**Your goal:** Only lines containing the string "vget" belong in the answer; find them in the records and copy them.
*** Record excerpts ***
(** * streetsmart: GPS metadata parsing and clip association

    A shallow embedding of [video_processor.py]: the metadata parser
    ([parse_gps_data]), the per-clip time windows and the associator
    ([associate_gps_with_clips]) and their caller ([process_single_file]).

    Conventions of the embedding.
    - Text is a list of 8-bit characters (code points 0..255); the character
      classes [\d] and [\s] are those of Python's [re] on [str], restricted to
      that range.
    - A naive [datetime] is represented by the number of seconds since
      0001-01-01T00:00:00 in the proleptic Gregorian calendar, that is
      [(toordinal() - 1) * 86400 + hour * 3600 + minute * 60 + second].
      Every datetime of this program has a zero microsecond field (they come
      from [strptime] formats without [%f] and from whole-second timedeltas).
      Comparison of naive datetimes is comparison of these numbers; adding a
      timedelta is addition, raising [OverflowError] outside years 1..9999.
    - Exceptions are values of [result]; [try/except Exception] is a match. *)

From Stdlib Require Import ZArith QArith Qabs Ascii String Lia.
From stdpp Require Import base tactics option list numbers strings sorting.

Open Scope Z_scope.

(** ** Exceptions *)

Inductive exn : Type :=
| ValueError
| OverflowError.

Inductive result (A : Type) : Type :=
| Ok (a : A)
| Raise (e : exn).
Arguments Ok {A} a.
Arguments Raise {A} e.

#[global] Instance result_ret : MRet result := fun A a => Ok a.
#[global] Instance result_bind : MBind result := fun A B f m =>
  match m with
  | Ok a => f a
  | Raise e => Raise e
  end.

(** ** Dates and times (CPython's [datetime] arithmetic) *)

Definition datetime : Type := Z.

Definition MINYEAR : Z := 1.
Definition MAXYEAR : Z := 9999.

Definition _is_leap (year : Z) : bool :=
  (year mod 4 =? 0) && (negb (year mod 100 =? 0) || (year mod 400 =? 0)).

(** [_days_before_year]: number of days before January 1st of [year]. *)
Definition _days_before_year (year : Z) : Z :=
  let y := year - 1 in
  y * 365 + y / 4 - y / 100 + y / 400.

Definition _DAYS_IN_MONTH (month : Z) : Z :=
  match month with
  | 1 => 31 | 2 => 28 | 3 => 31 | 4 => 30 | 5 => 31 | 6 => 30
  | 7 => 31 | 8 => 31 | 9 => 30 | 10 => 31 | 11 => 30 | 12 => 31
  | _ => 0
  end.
*** End of Record excerpts ***
*** Record excerpts ***
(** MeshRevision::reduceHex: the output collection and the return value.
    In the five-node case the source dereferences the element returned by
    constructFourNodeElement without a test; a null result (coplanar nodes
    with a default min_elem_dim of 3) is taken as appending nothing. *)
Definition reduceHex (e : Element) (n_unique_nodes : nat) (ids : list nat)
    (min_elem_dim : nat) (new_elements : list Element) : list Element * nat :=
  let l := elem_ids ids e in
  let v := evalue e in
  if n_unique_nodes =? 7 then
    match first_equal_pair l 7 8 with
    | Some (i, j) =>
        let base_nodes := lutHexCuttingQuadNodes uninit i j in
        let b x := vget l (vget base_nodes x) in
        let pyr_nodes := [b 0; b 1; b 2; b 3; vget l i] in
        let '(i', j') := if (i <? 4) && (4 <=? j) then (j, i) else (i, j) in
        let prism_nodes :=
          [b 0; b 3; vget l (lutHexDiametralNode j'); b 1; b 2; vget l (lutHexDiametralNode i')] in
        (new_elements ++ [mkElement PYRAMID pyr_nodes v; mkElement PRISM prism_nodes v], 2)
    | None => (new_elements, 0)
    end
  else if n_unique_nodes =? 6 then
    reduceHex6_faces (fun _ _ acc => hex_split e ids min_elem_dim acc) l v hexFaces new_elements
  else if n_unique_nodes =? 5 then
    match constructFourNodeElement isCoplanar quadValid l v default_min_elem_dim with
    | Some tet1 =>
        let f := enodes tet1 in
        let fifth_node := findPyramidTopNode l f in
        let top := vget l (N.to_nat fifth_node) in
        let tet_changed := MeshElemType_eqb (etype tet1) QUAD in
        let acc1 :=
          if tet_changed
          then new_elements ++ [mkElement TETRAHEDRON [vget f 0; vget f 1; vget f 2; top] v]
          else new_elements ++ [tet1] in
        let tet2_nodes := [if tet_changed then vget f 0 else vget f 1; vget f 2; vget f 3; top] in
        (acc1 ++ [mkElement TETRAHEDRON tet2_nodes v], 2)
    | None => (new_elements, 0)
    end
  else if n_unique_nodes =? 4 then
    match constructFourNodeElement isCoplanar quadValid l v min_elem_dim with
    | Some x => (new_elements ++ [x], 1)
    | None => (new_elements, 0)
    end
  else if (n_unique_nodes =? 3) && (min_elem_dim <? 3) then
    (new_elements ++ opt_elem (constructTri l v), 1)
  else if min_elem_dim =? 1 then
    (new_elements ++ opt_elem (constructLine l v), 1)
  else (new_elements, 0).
*** End of Record excerpts ***
*** Record excerpts ***
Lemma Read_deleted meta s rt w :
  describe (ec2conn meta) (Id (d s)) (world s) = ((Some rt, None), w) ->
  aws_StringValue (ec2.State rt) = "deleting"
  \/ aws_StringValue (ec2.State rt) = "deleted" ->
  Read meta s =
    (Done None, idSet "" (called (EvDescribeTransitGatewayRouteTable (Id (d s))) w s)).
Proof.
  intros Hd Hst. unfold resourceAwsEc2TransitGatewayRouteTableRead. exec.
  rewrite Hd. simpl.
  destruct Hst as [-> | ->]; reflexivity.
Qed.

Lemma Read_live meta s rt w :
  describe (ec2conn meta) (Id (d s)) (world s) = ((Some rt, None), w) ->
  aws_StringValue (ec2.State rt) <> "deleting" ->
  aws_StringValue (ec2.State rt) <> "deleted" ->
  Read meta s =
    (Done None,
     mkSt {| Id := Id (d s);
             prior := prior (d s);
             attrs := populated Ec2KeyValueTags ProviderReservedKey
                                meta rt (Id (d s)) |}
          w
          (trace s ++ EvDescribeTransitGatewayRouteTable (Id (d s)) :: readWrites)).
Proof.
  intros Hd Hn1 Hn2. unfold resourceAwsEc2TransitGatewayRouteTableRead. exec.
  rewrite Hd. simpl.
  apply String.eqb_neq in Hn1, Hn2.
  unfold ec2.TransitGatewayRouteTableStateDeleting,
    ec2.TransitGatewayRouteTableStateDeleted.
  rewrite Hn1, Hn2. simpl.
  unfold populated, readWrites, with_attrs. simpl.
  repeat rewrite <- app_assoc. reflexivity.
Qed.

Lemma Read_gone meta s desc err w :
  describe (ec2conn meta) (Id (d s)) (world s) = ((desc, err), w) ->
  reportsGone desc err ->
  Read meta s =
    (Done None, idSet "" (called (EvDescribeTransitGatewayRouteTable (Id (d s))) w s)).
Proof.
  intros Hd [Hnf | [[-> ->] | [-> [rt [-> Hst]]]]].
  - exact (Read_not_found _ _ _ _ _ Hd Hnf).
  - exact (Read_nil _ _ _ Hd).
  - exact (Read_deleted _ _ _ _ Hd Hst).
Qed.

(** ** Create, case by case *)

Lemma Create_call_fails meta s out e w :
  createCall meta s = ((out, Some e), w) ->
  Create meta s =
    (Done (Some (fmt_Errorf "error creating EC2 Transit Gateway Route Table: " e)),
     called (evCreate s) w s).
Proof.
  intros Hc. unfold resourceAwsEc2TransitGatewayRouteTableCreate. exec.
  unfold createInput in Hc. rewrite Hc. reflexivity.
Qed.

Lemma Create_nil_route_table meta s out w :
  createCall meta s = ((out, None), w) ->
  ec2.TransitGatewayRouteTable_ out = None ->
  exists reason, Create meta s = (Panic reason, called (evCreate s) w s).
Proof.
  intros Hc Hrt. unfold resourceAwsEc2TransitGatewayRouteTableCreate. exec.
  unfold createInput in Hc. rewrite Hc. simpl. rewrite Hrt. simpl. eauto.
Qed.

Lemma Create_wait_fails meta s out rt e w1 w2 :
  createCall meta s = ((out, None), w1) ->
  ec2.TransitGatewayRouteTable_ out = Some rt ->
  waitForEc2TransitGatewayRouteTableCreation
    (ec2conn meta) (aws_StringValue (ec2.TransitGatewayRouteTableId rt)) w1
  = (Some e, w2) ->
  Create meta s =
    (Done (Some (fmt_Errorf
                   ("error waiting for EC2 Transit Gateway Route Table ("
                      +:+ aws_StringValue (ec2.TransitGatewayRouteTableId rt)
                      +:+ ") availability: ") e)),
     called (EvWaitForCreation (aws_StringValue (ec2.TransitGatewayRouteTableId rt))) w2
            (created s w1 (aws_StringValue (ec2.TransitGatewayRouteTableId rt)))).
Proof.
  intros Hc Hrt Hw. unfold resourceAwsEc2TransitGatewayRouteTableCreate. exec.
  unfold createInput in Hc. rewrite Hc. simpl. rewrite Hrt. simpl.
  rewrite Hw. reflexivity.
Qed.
*** End of Record excerpts ***
**Exercise response:**
        let b x := vget l (vget base_nodes x) in
        let pyr_nodes := [b 0; b 1; b 2; b 3; vget l i] in
          [b 0; b 3; vget l (lutHexDiametralNode j'); b 1; b 2; vget l (lutHexDiametralNode i')] in
        let top := vget l (N.to_nat fifth_node) in
          then new_elements ++ [mkElement TETRAHEDRON [vget f 0; vget f 1; vget f 2; top] v]
        let tet2_nodes := [if tet_changed then vget f 0 else vget f 1; vget f 2; vget f 3; top] in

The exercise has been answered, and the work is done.